» Work instruction: Begin at the first line below and copy each line exactly, ending with the line where "From S2P Require" appears.

'''

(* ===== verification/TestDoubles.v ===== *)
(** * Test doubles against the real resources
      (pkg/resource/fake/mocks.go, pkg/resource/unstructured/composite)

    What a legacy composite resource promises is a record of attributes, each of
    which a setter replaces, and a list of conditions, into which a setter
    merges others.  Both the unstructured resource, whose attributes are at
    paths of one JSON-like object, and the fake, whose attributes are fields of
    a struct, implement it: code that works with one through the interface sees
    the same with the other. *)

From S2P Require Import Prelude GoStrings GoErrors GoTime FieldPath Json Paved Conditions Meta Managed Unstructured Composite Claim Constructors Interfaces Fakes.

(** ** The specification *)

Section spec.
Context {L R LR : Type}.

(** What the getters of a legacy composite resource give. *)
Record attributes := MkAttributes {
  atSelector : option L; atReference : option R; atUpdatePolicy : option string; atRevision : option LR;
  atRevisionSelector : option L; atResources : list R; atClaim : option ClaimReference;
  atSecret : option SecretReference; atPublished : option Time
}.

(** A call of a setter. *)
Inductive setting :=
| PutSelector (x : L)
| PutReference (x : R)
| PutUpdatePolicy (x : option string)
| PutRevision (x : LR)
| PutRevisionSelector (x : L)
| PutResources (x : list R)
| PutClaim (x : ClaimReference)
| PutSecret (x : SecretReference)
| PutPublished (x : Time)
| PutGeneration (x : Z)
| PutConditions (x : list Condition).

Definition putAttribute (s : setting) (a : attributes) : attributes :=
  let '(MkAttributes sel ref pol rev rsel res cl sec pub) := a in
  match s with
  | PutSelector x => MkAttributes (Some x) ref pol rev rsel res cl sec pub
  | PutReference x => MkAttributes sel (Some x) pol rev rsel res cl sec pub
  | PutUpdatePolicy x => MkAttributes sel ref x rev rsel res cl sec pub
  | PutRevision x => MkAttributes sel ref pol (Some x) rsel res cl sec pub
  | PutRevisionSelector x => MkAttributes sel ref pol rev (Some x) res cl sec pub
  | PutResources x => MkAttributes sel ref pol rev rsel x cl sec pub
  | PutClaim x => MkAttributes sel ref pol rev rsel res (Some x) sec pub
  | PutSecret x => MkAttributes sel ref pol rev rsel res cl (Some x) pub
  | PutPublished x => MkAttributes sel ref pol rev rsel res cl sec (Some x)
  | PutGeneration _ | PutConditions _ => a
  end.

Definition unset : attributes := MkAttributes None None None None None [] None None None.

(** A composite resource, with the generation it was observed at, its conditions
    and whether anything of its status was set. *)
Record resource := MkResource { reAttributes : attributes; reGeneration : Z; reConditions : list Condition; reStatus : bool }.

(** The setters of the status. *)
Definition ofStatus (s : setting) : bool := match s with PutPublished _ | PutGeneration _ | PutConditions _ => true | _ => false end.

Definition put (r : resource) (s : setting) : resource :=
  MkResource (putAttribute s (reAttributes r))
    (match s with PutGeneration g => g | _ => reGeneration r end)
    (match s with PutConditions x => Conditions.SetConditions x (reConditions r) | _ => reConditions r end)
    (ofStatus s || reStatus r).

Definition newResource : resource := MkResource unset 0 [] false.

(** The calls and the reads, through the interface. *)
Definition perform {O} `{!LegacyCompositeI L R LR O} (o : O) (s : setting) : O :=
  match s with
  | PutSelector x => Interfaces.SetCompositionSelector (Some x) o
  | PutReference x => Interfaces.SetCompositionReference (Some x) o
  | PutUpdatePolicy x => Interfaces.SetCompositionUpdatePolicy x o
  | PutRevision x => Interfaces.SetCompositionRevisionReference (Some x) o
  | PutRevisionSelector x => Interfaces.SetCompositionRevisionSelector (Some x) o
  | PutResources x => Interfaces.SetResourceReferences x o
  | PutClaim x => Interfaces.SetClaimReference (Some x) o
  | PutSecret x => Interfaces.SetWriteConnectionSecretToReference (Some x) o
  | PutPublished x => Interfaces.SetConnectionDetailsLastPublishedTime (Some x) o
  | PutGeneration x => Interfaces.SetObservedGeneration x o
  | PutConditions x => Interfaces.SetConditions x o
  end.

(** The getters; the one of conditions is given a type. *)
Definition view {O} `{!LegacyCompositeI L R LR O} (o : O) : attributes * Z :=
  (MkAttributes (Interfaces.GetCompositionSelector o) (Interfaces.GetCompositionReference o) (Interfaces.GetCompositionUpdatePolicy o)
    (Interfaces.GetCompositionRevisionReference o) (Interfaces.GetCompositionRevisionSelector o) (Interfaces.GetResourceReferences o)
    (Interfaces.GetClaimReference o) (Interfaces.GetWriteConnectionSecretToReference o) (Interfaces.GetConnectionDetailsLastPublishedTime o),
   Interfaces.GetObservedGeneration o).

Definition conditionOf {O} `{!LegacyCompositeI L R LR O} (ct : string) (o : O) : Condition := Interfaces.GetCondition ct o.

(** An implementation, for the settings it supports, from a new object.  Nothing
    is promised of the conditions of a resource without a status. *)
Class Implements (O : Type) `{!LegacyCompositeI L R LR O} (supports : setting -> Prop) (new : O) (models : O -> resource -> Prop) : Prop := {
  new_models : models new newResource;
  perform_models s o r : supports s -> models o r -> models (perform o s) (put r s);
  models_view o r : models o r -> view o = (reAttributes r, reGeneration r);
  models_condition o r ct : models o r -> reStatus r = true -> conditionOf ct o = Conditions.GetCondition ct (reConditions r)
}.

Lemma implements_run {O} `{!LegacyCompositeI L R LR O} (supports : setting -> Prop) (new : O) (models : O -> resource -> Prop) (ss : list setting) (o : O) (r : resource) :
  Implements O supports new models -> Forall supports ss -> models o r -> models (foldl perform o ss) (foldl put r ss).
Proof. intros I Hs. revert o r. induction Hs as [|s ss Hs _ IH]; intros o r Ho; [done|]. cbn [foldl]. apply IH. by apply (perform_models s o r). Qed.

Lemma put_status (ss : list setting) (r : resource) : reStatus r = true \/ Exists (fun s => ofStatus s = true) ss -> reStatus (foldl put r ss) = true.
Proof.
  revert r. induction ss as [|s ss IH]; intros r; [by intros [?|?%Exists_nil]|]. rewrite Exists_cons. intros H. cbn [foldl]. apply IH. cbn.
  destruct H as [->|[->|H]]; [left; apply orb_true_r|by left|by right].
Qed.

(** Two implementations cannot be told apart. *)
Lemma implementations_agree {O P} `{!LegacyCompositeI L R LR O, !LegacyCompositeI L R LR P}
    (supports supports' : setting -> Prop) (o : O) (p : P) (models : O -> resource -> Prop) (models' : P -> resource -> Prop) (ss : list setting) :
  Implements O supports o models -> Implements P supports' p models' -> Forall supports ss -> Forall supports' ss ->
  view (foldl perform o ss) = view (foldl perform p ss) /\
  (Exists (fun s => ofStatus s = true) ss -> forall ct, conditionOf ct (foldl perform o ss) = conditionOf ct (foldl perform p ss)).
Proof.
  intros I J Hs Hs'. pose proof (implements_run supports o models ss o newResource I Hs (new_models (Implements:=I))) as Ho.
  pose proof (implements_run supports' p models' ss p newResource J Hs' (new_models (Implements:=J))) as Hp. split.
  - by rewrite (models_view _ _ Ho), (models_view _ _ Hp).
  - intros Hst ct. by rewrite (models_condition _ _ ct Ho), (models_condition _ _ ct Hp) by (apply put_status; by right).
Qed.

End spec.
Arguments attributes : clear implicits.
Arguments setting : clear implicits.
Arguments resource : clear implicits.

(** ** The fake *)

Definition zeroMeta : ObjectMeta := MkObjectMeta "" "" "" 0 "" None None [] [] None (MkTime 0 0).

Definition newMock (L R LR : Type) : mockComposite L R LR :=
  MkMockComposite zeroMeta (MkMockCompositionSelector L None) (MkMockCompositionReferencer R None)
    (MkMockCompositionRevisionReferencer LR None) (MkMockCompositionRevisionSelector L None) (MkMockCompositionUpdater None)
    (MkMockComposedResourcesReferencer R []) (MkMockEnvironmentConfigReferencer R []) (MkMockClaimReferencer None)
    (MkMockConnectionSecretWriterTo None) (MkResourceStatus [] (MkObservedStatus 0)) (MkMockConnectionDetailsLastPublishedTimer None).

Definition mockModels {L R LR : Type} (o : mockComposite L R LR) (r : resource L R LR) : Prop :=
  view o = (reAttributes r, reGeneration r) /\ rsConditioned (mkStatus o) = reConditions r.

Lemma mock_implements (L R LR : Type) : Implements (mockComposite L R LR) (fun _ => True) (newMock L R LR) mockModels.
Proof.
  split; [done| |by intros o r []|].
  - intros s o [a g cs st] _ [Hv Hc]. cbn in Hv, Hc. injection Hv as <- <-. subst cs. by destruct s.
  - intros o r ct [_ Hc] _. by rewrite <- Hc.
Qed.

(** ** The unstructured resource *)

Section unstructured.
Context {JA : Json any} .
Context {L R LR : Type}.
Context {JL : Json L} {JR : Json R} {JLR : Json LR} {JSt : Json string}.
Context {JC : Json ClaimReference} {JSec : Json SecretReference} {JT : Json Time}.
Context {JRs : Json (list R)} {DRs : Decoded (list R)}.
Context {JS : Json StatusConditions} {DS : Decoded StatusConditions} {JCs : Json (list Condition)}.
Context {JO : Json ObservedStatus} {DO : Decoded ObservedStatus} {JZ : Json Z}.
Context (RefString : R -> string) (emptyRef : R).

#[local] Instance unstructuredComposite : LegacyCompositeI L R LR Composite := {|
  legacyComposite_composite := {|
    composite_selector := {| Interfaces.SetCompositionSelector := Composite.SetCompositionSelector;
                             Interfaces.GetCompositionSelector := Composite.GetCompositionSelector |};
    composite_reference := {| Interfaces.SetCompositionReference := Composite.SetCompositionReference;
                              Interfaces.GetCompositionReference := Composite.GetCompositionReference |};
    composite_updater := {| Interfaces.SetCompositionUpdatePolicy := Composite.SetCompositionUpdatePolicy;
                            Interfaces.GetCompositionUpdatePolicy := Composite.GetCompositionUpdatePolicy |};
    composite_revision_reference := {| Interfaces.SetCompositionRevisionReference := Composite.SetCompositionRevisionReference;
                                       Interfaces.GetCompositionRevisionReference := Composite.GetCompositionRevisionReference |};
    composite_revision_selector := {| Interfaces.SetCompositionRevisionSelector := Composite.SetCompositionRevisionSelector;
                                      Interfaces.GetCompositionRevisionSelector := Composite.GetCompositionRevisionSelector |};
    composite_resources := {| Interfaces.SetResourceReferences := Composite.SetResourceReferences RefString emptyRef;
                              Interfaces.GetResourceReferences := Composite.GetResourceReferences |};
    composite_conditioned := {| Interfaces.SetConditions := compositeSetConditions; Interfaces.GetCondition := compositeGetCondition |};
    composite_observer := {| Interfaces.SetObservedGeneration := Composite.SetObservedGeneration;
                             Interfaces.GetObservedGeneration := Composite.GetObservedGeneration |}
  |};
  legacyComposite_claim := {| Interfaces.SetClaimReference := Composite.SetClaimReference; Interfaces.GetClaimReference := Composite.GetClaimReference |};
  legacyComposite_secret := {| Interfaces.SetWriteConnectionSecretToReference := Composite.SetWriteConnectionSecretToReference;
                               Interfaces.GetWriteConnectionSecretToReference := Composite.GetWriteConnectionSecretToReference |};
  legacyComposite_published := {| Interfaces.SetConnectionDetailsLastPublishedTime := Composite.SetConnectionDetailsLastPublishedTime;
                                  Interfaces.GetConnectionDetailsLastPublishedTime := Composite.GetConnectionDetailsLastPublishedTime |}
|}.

'''

» Problem solution:
(* ===== verification/TestDoubles.v ===== *)
(** * Test doubles against the real resources
      (pkg/resource/fake/mocks.go, pkg/resource/unstructured/composite)

    What a legacy composite resource promises is a record of attributes, each of
    which a setter replaces, and a list of conditions, into which a setter
    merges others.  Both the unstructured resource, whose attributes are at
    paths of one JSON-like object, and the fake, whose attributes are fields of
    a struct, implement it: code that works with one through the interface sees
    the same with the other. *)

From S2P Require Import Prelude GoStrings GoErrors GoTime FieldPath Json Paved Conditions Meta Managed Unstructured Composite Claim Constructors Interfaces Fakes.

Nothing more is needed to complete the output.